Leftist Group Sends Sotomayor Docs to Senate

Tuesday, June 30, 2009 11:40 PM

WASHINGTON -- Senate aides say a Puerto Rican legal advocacy group has sent a trove of documents on Supreme Court nominee Sonia Sotomayor's past to the panel considering her nomination.

Judiciary Committee aides say LatinoJustice PRLDEF sent the committee hundreds of pages of new material from Sotomayor's 12 years on the group's board. The documents were not immediately available. The aides spoke anonymously because they were not authorized to discuss them publicly.

Republicans and conservative groups have criticized Sotomayor's involvement with the organization and called it radical.

A GOP Judiciary aide said the documents detail the organization's opposition to failed high court nominee Robert Bork and its ties to the community-activist group ACORN.

WASHINGTON (AP) _ A Puerto Rican civil rights leader said Tuesday he was ready to start sending a trove of documents from Supreme Court nominee Sonia Sotomayor's past to the Senate panel considering her nomination.

Cesar Perales, the head of the legal advocacy group LatinoJustice PRLDEF said he'd send the Judiciary Committee minutes of meetings Sotomayor participated in as a board member of the group from 1980 until 1992, as well as pleadings from cases it handled while Sotomayor headed the board's litigation committee.

Republicans and conservative interest groups have criticized Sotomayor's involvement with the organization _ formerly known as the Puerto Rican Legal Defense and Education Fund _ and called it radical. Among the causes it took up while Sotomayor served on the board were bilingual education, support for abortion rights and opposition to the death penalty, which it equated with racism.

Democrats defend her participation in what they call a mainstream civil rights organization.

It's unclear what effect, if any, the disclosures might have on Sotomayor's nomination, since she had no direct involvement with the group's legal activities.

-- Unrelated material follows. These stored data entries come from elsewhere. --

(* ===== verification/FatWrite.v ===== *)
(** * FatWrite: writing and deleting files of a FAT volume (fs/fat/fat_write.c)

    [set_contents] overwrites the clusters that a file has, and allocates free
    clusters for the rest; [clear_fatent] frees the clusters of a file.  The
    assertions of the code are not compiled in and have no counterpart.  The
    searches for free clusters end at the first entry that reads as 0; their
    fuel [fat_fuel] is the number of entries that the table and the rest of its
    last buffer can hold. *)

From Stdlib Require Import ZArith Lia List.
From stdpp Require Import base numbers list option.
From S2P Require Import Prelude BlockDev FatTable FatFile.

Section operations.
Context {HBD : BlockDev} (g : fat_globals).
Implicit Types (fs : fsdata) (d : dev) (area data : list Z).

(** [size] bytes from position [off] of the buffer to the sectors from
    [startsect] on; the rest of the last sector is filled with zeros. *)
Definition set_sectors fs d (startsect addr : Z) data (off size : Z) : option (Z * dev) :=
  let ss := sect_size fs in
  r ← (if misaligned (addr + off) then
         loop (S (Z.to_nat size)) (λ '(d, off, startsect, size),
           if ss <=? size then
             tmpbuf ← load_at data off ss;
             let '(ret, d) := disk_write g d startsect 1 tmpbuf in
             if negb (ret =? 1) then Some (Return d)
             else Some (Next (d, off + ss, u32 (startsect + 1), size - ss))
           else Some (Break (d, off, startsect, size)))
         (d, off, startsect, size)
       else if ss <=? size then
         let nsects := size / ss in
         bytes ← load_at data off (nsects * ss);
         let '(ret, d) := disk_write g d startsect nsects bytes in
         Some (if negb (u32 ret =? nsects) then inr d
               else inl (d, off + nsects * ss, u32 (startsect + nsects), size - nsects * ss))
       else Some (inl (d, off, startsect, size)));
  match r with
  | inr d => Some (-1, d)
  | inl (d, off, startsect, size) =>
      if size =? 0 then Some (0, d)
      else
        bytes ← load_at data off size;
        tmpbuf ← store_at (zero_buf ss) 0 bytes;
        let '(ret, d) := disk_write g d startsect 1 tmpbuf in
        Some (if negb (ret =? 1) then -1 else 0, d)
  end.

Definition set_cluster fs d (clustnum addr : Z) data (off size : Z) : option (Z * dev) :=
  set_sectors fs d (clust_to_sect fs clustnum) addr data off size.

(** A part of a cluster is replaced in [tmpbuf_cluster]. *)
Definition modify_cluster fs d (startsect pos : Z) data (off wsize : Z) : option (Z * dev) :=
  '(ret, tmpbuf_cluster, d) ← disk_read g d startsect (clust_size fs) (zero_buf (bytesperclust fs));
  if negb (ret =? clust_size fs) then Some (-1, d)
  else
    bytes ← load_at data off wsize;
    tmpbuf_cluster ← store_at tmpbuf_cluster pos bytes;
    let '(ret, d) := disk_write g d startsect (clust_size fs) tmpbuf_cluster in
    Some (if negb (ret =? clust_size fs) then -1 else 0, d).

(** Existing clusters that follow each other; the result has [*gotsize]. *)
Definition get_set_cluster fs d (clustnum pos addr : Z) data (off size : Z) : option (Z * Z * dev) :=
  let bpc := bytesperclust fs in
  if size =? 0 then Some (0, 0, d)
  else
    let startsect := clust_to_sect fs clustnum in
    let wsize := if pos =? 0 then 0 else Z.min (bpc - pos) size in
    '(ret, d) ← (if pos =? 0 then Some (0, d) else modify_cluster fs d startsect pos data off wsize);
    let startsect := if pos =? 0 then startsect else u32 (startsect + clust_size fs) in
    let size := size - wsize in
    let off := off + wsize in
    let gotsize := wsize in
    if negb (ret =? 0) then Some (-1, 0, d)
    else if negb (pos =? 0) && (size =? 0) then Some (0, gotsize, d)
    else
      r ← (if bpc <=? size then
             let clustcount := size / bpc in
             if negb (misaligned (addr + off)) then
               let wsize := clustcount * bpc in
               bytes ← load_at data off wsize;
               let '(ret, d) := disk_write g d startsect (clustcount * clust_size fs) bytes in
               Some (if negb (ret =? clustcount * clust_size fs) then inr (gotsize, d)
                     else inl (d, size - wsize, off + wsize, gotsize + wsize,
                               u32 (startsect + clustcount * clust_size fs)))
             else
               o ← loop (S (Z.to_nat clustcount)) (λ '(d, size, off, gotsize, startsect, i),
                   if i <? clustcount then
                     tmpbuf_cluster ← load_at data off bpc;
                     let '(ret, d) := disk_write g d startsect (clust_size fs) tmpbuf_cluster in
                     if negb (ret =? clust_size fs) then Some (Return (gotsize, d))
                     else Some (Next (d, size - bpc, off + bpc, gotsize + bpc,
                                      u32 (startsect + clust_size fs), i + 1))
                   else Some (Break (d, size, off, gotsize, startsect, i)))
                 (d, size, off, gotsize, startsect, 0);
               Some (match o with
                     | inl (d, size, off, gotsize, startsect, _) => inl (d, size, off, gotsize, startsect)
                     | inr e => inr e
                     end)
           else Some (inl (d, size, off, gotsize, startsect)));
      match r with
      | inr (gotsize, d) => Some (-1, gotsize, d)
      | inl (d, size, off, gotsize, startsect) =>
          if size =? 0 then Some (0, gotsize, d)
          else
            '(ret, d) ← modify_cluster fs d startsect 0 data off size;
            Some (if negb (ret =? 0) then (-1, gotsize, d) else (0, gotsize + size, d))
      end.

(** The searches go through the entries of the table and the rest of its last
    buffer at most. *)
Definition fat_fuel fs : nat :=
  S (Z.to_nat (entries_in (fatsize fs) (fatlength fs * sect_size fs + FATBUFSIZE fs))).

Definition find_empty_cluster fs d : option (Z * fsdata * dev) :=
  '(fs, d, e) ← loop_brk (fat_fuel fs) (λ '(fs, d, e),
      '(fat_val, fs, d) ← get_fatent g fs d e;
      if fat_val =? 0 then Some (Break (fs, d, e)) else Some (Next (fs, d, u32 (e + 1))))
    (fs, d, 3);
  Some (s32 e, fs, d).

Definition determine_fatent fs d (e : Z) : option (Z * fsdata * dev) :=
  '(fs, d, next_entry) ← loop_brk (fat_fuel fs) (λ '(fs, d, next_entry),
      '(next_fat, fs, d) ← get_fatent g fs d next_entry;
      if next_fat =? 0 then
        '(_, fs, d) ← set_fatent_value g fs d e next_entry;
        Some (Break (fs, d, next_entry))
      else Some (Next (fs, d, u32 (next_entry + 1))))
    (fs, d, u32 (e + 1));
  Some (next_entry, fs, d).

The litigation panel she sat on was an outside group that didn't participate in cases but set broad policy and guidelines.

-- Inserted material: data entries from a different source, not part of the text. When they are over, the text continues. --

Lemma crc16_step c x : 0 ≤ c < 2 ^ 16 → is_byte x →
  crc16_byte c x = Some (feed_byte 16 0x1021 c x) ∧ 0 ≤ feed_byte 16 0x1021 c x < 2 ^ 16.
Proof.
  intros Hc Hx. split; [|by apply feed_byte_range]. unfold crc16_byte.
  set (h := c / 256). set (l := c mod 256).
  assert (Hhl : is_byte h ∧ is_byte l ∧ c = 256 * h + l) by (unfold is_byte; subst h l; Z.to_euclidean_division_equations; lia).
  destruct Hhl as (Hh & Hl & Ec). rewrite Z.shiftr_div_pow2, Z.shiftl_mul_pow2 by lia. change (2 ^ 8) with 256. fold h.
  pose proof (lxor_range 8 h x ltac:(lia) Hh Hx) as Hi.
  change 0xff with (Z.ones 8). rewrite Z.land_ones, Z.mod_small by lia.
  rewrite crc16_table by exact Hi. cbn [mbind option_bind]. f_equal. rewrite (crc16_high h x Hx).
  pose proof (feed_byte_lxor 16 0x1021 ltac:(lia) (256 * h) l x 0) as E.
  rewrite (lxor_high_low h l Hl (proj1 Hh)), <-Ec, Z.lxor_0_r, (crc16_low l Hl) in E.
  rewrite E, wrap_lxor by lia. f_equal; [apply wrap_small; by apply feed_byte_range|].
  replace (c * 256) with (256 * l + h * 2 ^ 16) by lia. rewrite wrap_add_mul by lia. apply wrap_small. unfold is_byte in Hl. lia.
Qed.

(** The three checksums are remainders of polynomials: x^16 + x^12 + x^5 + 1,
    x^8 + x^2 + x + 1 and x^7 + x^3 + 1. *)
Theorem crc_remainders buf l1 l l2 c : Forall is_byte l → buf = l1 ++ l ++ l2 →
  let p := Z.of_nat (length l1) in
  let n := Z.of_nat (length l) in
  (0 ≤ c < 2 ^ 16 → crc16_ccitt c buf p n = Some (remainder 16 0x1021 c l)) ∧
  (0 ≤ c < 2 ^ 8 → crc8 c buf p n = Some (remainder 8 0x07 c l)) ∧
  (0 ≤ c < 2 ^ 7 → crc7 c buf p n = Some (remainder 7 0x09 c l)).
Proof.
  intros Hl Hbuf. cbv zeta. rewrite !remainder_bytes. split_and!; intros Hc.
  - apply (over_bytes_spec _ _ _ _ _ _ l2 _ crc16_step); done.
  - apply (over_bytes_spec _ _ _ _ _ _ l2 _ crc8_step); done.
  - apply (over_bytes_spec _ _ _ _ _ _ l2 _ crc7_step); done.
Qed.

(** ** Sums of words *)

(** The bytes of [l] count once and 256 times in turn. *)
Fixpoint weighted (odd : bool) (l : list Z) : Z :=
  match l with [] => 0 | x :: l => (if odd then 256 * x else x) + weighted (negb odd) l end.

Abbreviation word_sum := (weighted false).

(** The sum with its carries added: from 0 to 0xffff, and 0 for 0 only. *)
Definition folded (s : Z) : Z := if s =? 0 then 0 else (s - 1) mod 0xffff + 1.

Lemma weighted_app odd a b : weighted odd (a ++ b) = weighted odd a + weighted (if Z.even (Z.of_nat (length a)) then odd else negb odd) b.
Proof.
  revert odd. induction a as [|x a IH]; intros odd; [done|]. cbn [app weighted length]. rewrite IH, Nat2Z.inj_succ, Z.even_succ.
  rewrite <-Z.negb_even. destruct (Z.even (Z.of_nat (length a))), odd; cbn [negb]; lia.
Qed.

Lemma weighted_bound odd l : Forall is_byte l → 0 ≤ weighted odd l ≤ 65280 * Z.of_nat (length l).
Proof.
  intros Hl. revert odd. induction Hl as [|x l Hx Hl IH]; intros odd; [cbn; lia|]. specialize (IH (negb odd)).
  unfold is_byte in Hx. cbn [weighted length]. destruct odd; lia.
Qed.

(** Two bytes add at most 0xffff. *)
Lemma word_sum_bound l : Forall is_byte l → 2 * word_sum l ≤ 0xffff * Z.of_nat (length l).
Proof.
  remember (length l) as n eqn:En. revert l En.
  induction n as [n IH] using lt_wf_ind. intros [|x [|y l]] En Hl; subst n.
  - cbn. lia.
  - apply Forall_cons_iff in Hl as [Hx _]. unfold is_byte in Hx. cbn. lia.
  - apply Forall_cons_iff in Hl as [Hx Hl]. apply Forall_cons_iff in Hl as [Hy Hl]. unfold is_byte in Hx, Hy.
    specialize (IH (length l) ltac:(cbn; lia) l eq_refl Hl). cbn [weighted negb length] in *. lia.
Qed.

(** One byte further the sum is multiplied by 256, but for multiples of 0xffff. *)
Lemma weighted_odd l : Forall is_byte l →
  ∃ k, 256 * word_sum l = weighted true l + 0xffff * k ∧ (word_sum l = 0 ↔ weighted true l = 0).
Proof.
  intros Hl. enough (H : (∃ k, 256 * word_sum l = weighted true l + 0xffff * k) ∧ (word_sum l = 0 ↔ weighted true l = 0)).
  { destruct H as [[k Hk] H]. by exists k. }
  induction Hl as [|x l Hx Hl [[k Hk] IH]]; [split; [by exists 0|done]|]. cbn [weighted negb].
  pose proof (weighted_bound true l Hl). pose proof (weighted_bound false l Hl). unfold is_byte in Hx. split; [|lia].
  exists (weighted false l - 256 * k). lia.
Qed.

Lemma folded_range s : 0 ≤ folded s ≤ 0xffff.
Proof. unfold folded. destruct (s =? 0); [lia|]. pose proof (Z.mod_pos_bound (s - 1) 0xffff). lia. Qed.

Lemma folded_unique s v k : 0 ≤ s → 0 ≤ v ≤ 0xffff → (v = 0 ↔ s = 0) → s = v + 0xffff * k → folded s = v.
Proof.
  intros Hs Hv H0 Hk. unfold folded. destruct (Z.eqb_spec s 0) as [->|Hne]; [lia|].
  assert (E : (s - 1) mod 0xffff = v - 1); [|lia]. symmetry. apply (Z.mod_unique_pos _ _ k); lia.
Qed.

Lemma folded_spec s : 0 ≤ s → ∃ j, s = folded s + 0xffff * j ∧ (folded s = 0 ↔ s = 0).
Proof.
  intros Hs. unfold folded. destruct (Z.eqb_spec s 0) as [->|Hne]; [by exists 0|].
  exists ((s - 1) / 0xffff). Z.to_euclidean_division_equations. lia.
Qed.

(** The folding at the end of [compute_ip_checksum]. *)
Lemma fold_carries s : 0 ≤ s < 2 ^ 31 →
  let s1 := Z.shiftr s 16 + Z.land s 0xffff in
  Z.land (Z.lnot (s1 + Z.shiftr s1 16)) 0xffff = 0xffff - folded s.
Proof.
  intros Hs. cbv zeta. change 0xffff with (Z.ones 16) at 1 2 3. rewrite !Z.land_ones, !Z.shiftr_div_pow2 by lia.
  change (2 ^ 16) with 65536. unfold Z.lnot. set (q := s / 65536). set (r := s mod 65536).
  assert (Hqr : 0 ≤ q < 32768 ∧ 0 ≤ r < 65536 ∧ s = q * 65536 + r) by (subst q r; Z.to_euclidean_division_equations; lia).
  set (c := (q + r) / 65536). assert (Hc : (c = 0 ∧ q + r < 65536) ∨ (c = 1 ∧ 65536 ≤ q + r)) by (subst c; Z.to_euclidean_division_equations; lia).
  assert (E : folded s = q + r + c - 65536 * c).
  { apply (folded_unique _ _ (q + c)); lia. }
  rewrite E. symmetry. apply (Z.mod_unique_pos _ _ (- 1 - c)); lia.
Qed.

(** ** The loop over the words *)

Lemma sum_loop n : ∀ l l1 l2 buf s fuel, (length l ≤ n)%nat → buf = l1 ++ l ++ l2 → Forall is_byte l →
  0 ≤ s → s + word_sum l < 2 ^ 31 → (length l < fuel)%nat →
  ∃ s' p' n', loop_brk fuel (λ '(sum, p, nbytes),
    if 1 <? nbytes then
      x ← arr_get buf p; y ← arr_get buf (p + 1);
      sum ← int_add sum (x + 256 * y);
      Some (Next (sum, p + 2, nbytes - 2))
    else Some (Break (sum, p, nbytes))) (s, Z.of_nat (length l1), Z.of_nat (length l)) = Some (s', p', n') ∧
    (n' = 0 ∧ s' = s + word_sum l ∨ n' = 1 ∧ ∃ x, arr_get buf p' = Some x ∧ 0 ≤ s' ∧ 0 ≤ x ∧ s' + x = s + word_sum l).
Proof.
  induction n as [|n IH]; intros l l1 l2 buf s fuel Hn Hbuf Hl Hs Hb Hf; (destruct fuel as [|fuel]; [lia|]).
  - destruct l; [|cbn in Hn; lia]. eexists _, _, _. split; [by apply loop_brk_break|]. left. cbn. lia.
  - destruct l as [|x [|y l]].
    + eexists _, _, _. split; [by apply loop_brk_break|]. left. cbn. lia.
    + eexists _, _, _. split; [by apply loop_brk_break|]. right. split; [done|]. exists x.
      split; [by apply (arr_get_at buf l1 x l2)|]. apply Forall_cons_iff in Hl as [Hx _]. unfold is_byte in Hx. cbn in *. lia.
    + apply Forall_cons_iff in Hl as [Hx Hl]. apply Forall_cons_iff in Hl as [Hy Hl]. unfold is_byte in Hx, Hy.
      pose proof (weighted_bound false l Hl) as Hw. cbn [weighted negb] in *. cbn [length] in *.
      destruct (IH l (l1 ++ [x; y]) l2 buf (s + (x + 256 * y)) fuel) as (s' & p' & n' & Hr & Hp); [lia|rewrite Hbuf; list_eq|done|lia..|].
      exists s', p', n'. split; [|destruct Hp as [[? ?]|(? & z & ? & ? & ? & ?)]; [left; lia|right; split; [done|]; exists z; repeat split; (done || lia)]].
      rewrite <-Hr. rewrite (loop_brk_next _ _ _ (s + (x + 256 * y), Z.of_nat (length (l1 ++ [x; y])), Z.of_nat (length l))); [done|].
      rewrite (proj2 (Z.ltb_lt _ _)) by lia. rewrite (arr_get_at buf l1 x (y :: l ++ l2) (Z.of_nat (length l1)) Hbuf eq_refl). cbn [mbind option_bind].
      rewrite (arr_get_at buf (l1 ++ [x]) y (l ++ l2)) by (first [rewrite Hbuf; list_eq|rewrite length_app; cbn; lia]). cbn [mbind option_bind].
      unfold int_add. rewrite (proj2 (Z.leb_le _ _)), (proj2 (Z.ltb_lt _ _)) by lia. cbn [andb mbind option_bind].
      do 3 f_equal; [f_equal; rewrite length_app; cbn; lia|lia].
Qed.

(** The checksum of the bytes is the complement of the sum of their words. *)
Lemma checksum_spec buf l1 l l2 p : buf = l1 ++ l ++ l2 → p = Z.of_nat (length l1) → Forall is_byte l → Z.of_nat (length l) ≤ 2 ^ 16 →
  compute_ip_checksum buf p (Z.of_nat (length l)) = Some (0xffff - folded (word_sum l)).
Proof.
  intros Hbuf -> Hl Hlen. pose proof (weighted_bound false l Hl) as Hw. pose proof (word_sum_bound l Hl) as Hw2. unfold compute_ip_checksum, sum_words.
  destruct (sum_loop (length l) l l1 l2 buf 0 (S (length buf))) as (s' & p' & n' & -> & Hp); [lia|done|done|lia|lia|rewrite Hbuf, !length_app; lia|].
  cbn [mbind option_bind]. destruct Hp as [[-> ->]|(-> & x & Hx & Hs & Hx0 & E)].
  - cbn [Z.eqb mbind option_bind]. rewrite fold_carries by lia. by rewrite Z.add_0_l.
  - cbn [Z.eqb Pos.eqb]. rewrite Hx. cbn [mbind option_bind]. unfold int_add.
    rewrite (proj2 (Z.leb_le _ _)), (proj2 (Z.ltb_lt _ _)) by lia. cbn [andb mbind option_bind].
    rewrite fold_carries by lia. by rewrite E, Z.add_0_l.
Qed.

"She was on the board of directors, she was not a member of the legal staff, so she was not directly involved in the legal arguments that we presented," Perales told The Associated Press in an interview. "Her role was to help us raise funds, set policy, hire the person who would run the organization. ... We don't expect to uncover anything particularly interesting."

Still, Perales and his staff have been combing through 300 cartons of documents for any bit of paper that might be pertinent to Sotomayor's confirmation process. That includes any letter, report or memo written by any committee she served on during her dozen years on the board.

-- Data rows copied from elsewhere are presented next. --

Lemma two_storable redund tbl v : pairs tbl = [([97], [v]); ([98], [120; 121])] → v = 49 ∨ v = 50 →
  storable redund 64 tbl.
Proof.
  intros Hl Hv. split; [unfold exportable|..]; rewrite Hl.
  - repeat apply Forall_cons_2; try apply Forall_nil_2; unfold name_ok, value_ok, counted; cbn;
      split_and!; try set_solver; try (eexists _, _; by split_and!); right; split; set_solver.
  - unfold is_byte. repeat constructor; cbn; lia.
  - done.
  - destruct Hv as [-> | ->]; by destruct redund.
  - destruct Hv as [-> | ->]; by destruct redund.
Qed.

Definition gd_of (h : hsearch_data) : env_gd := {|
  env_valid := ENV_VALID; gd_flags := GD_FLG_ENV_READY; env_htab := h; env_flags := 255; env_id := 0;
  env_load_prio := 0; env_has_init := Z.shiftl 1 ENVL_FAT; env_addr := None
|}.

Definition blank (n : nat) : env_t := {| e_crc := 0; e_flags := 0; e_data := replicate n 7 |}.

(** The hooks of the program: "a" is a decimal number that is written once. *)
Definition st_hooks : EnvHooks :=
  env_hooks open_hooks dot_regex (λ _, None) (Some (chars "a:do")) None ex_clbks 104 100.

Lemma table_a_importable : @importable st_hooks 0 (pairs (default [] (table table_a))).
Proof.
  assert (E : pairs (default [] (table table_a)) = [([97], [49]); ([98], [120; 121])]) by (vm_compute; reflexivity).
  rewrite E. repeat apply Forall_cons_2; try apply Forall_nil_2; vm_compute; reflexivity.
Qed.

Lemma table_b_importable : @importable st_hooks 0 (pairs (default [] (table table_b))).
Proof.
  assert (E : pairs (default [] (table table_b)) = [([97], [50]); ([98], [120; 121])]) by (vm_compute; reflexivity).
  rewrite E. repeat apply Forall_cons_2; try apply Forall_nil_2; vm_compute; reflexivity.
Qed.

(** A value that is not a number is refused when the image is loaded. *)
Example untyped_not_importable : ¬ @importable st_hooks 0 [([97], [120; 121])].
Proof. intros H. apply Forall_cons_1 in H as [H _]. vm_compute in H. discriminate H. Qed.

Lemma env_save_load_witness :
  ∃ gd1 m2, @env_save (option (list Z)) [ENVL_FAT]
      [@env_fat st_hooks plain_regex one_file 64 [97; 61; 48; 0; 0] 0 (blank 60) 0 (replicate 64 9)]
      (gd_of table_a) None = Some (0, gd1, m2) ∧ env_htab gd1 = table_a ∧
  ∃ gd3 tbl3 m3, @env_load (option (list Z)) [ENVL_FAT]
      [@env_fat st_hooks plain_regex one_file 64 [97; 61; 48; 0; 0] 0 (blank 60) 0 (replicate 64 9)]
      (gd_of table_b) m2 = Some (0, gd3, m3) ∧
    htab_ok (env_htab gd3) tbl3 ∧ omap data (vars (env_htab gd3)) = omap data (vars table_a) ∧
    gd_flags gd3 = Z.lor GD_FLG_ENV_READY GD_FLG_ENV_READY.
Proof.
  apply (@env_save_load st_hooks plain_regex one_file one_file_works) with
    (gd := gd_of table_a) (gd2 := gd_of table_b) (m := None) (m1 := None) (tbl := default [] (table table_a)).
  - intros s. by exists s.
  - done.
  - done.
  - apply table_with_ok.
  - apply (two_storable false _ 49); [vm_compute; reflexivity|by left].
  - exact table_a_importable.
  - done.
  - done.
  - done.
  - done.
  - done.
  - intros l _. by exists (Some l).
  - done.
  - done.
  - done.
Defined.

Lemma env_redund_newest_witness :
  let gd1 := gd_of table_a in let gd2 := set_serial 0 (gd_of table_b) in
  ∃ e1 gd1' e2 gd2', @env_export st_hooks plain_regex true 64 0 (blank 59) gd1 = Some (0, e1, gd1') ∧
    @env_export st_hooks plain_regex true 64 0 (blank 59) gd2 = Some (0, e2, gd2') ∧
  ∀ swap : bool, let copies e := if swap then (e, e1) else (e1, e) in
  let import e := @env_import_redund st_hooks true 64 [97; 61; 48; 0; 0]
    0 (Some (env_bytes true (copies e).1)) 64 (Some (env_bytes true (copies e).2)) gd1 in
  (∃ gd', import e2 = Some (0, gd') ∧ omap data (vars (env_htab gd')) = omap data (vars (env_htab gd2)) ∧
     env_valid gd' = (if swap then ENV_VALID else ENV_REDUND) ∧ env_flags gd' = env_flags gd2') ∧
  (∀ torn, image_ok true 64 torn → e_crc torn ≠ crc32_of 0 (e_data torn) →
   ∃ gd', import torn = Some (0, gd') ∧ omap data (vars (env_htab gd')) = omap data (vars (env_htab gd1)) ∧
     env_valid gd' = (if swap then ENV_REDUND else ENV_VALID) ∧ env_flags gd' = env_flags gd1').
Proof.
  intros gd1 gd2.
  apply (@env_redund_newest st_hooks plain_regex) with
    (tbl1 := default [] (table table_a)) (tbl2 := default [] (table table_b)).
  - intros s. by exists s.
  - done.
  - done.
  - apply table_with_ok.
  - apply table_with_ok.
  - apply (two_storable true _ 49); [vm_compute; reflexivity|by left].
  - apply (two_storable true _ 50); [vm_compute; reflexivity|by right].
  - exact table_a_importable.
  - exact table_b_importable.
  - done.
  - done.
  - done.
Defined.

(** The image of "a=1" and the same with one bit changed. *)
Definition good_image : env_t := {| e_crc := crc32_of 0 [97; 61; 49; 0; 0; 0]; e_flags := 0; e_data := [97; 61; 49; 0; 0; 0] |}.
Definition bad_image : env_t := {| e_crc := e_crc good_image; e_flags := 0; e_data := [97; 61; 48; 0; 0; 0] |}.

Lemma env_import_detects_witness :
  ∃ gd', @env_set_default open_hooks false 10 [97; 61; 48; 0; 0] 0 (gd_of table_a) = Some gd' ∧
    @env_import open_hooks false 10 [97; 61; 48; 0; 0] 0 (env_bytes false bad_image) true (gd_of table_a) = Some (- ENOMSG, gd').
Proof.
  apply (@env_import_detects open_hooks) with (e := good_image).
  - intros s. by exists s.
  - split; [by vm_compute|done|unfold is_byte; repeat constructor; lia|done].
  - split; [by vm_compute|done|unfold is_byte; repeat constructor; lia|done].
  - by vm_compute.
  - left. split; [|done]. unfold burst.
    exists (take 16 (byte_bits [97; 61; 49])), [true], [false], (drop 17 (byte_bits [97; 61; 49; 0; 0; 0])).
    split_and!; try (by vm_compute). cbn. lia.
  - right. eexists. apply table_with_ok.
Defined.


(** The write fails with an error other than -1 and the save reports success:
    the storage keeps its old contents. *)
Definition full_disk : EnvFile := {|
  medium := option (list Z);
  part_found := λ _, true;
  set_blk_dev := λ m, (true, m);
  file_write := λ m _, (- EIO, m);
  file_read := λ m buf, (- ENOENT, buf, m)
|}.

Example save_on_full_disk :
  @env_fat_save open_hooks plain_regex full_disk 64 0 (blank 60) (gd_of table_a) (None : @medium full_disk) =
    Some (0, gd_of table_a, (None : @medium full_disk)).
Proof. vm_compute. reflexivity. Qed.

(** An entry without '=' that is the name that is looked for: the comparison
    goes on behind the end of the name. *)
Example match_past_the_name :
  env_match [97; 98; 0; 99] [97; 98] 0 (set_valid ENV_INVALID (gd_of table_a)) = None.
Proof. vm_compute. reflexivity. Qed.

Republicans and Democrats teamed to request the documents, and GOP senators have suggested the delay in uncovering them is grounds for delaying hearings on the nomination, now set to begin on July 13.

Perales said the Judiciary panel should have all the material by the end of the week.

"They'll have a lot to read," he said of senators. "We hope to produce them all by Friday _ even if we have to pull all-nighters."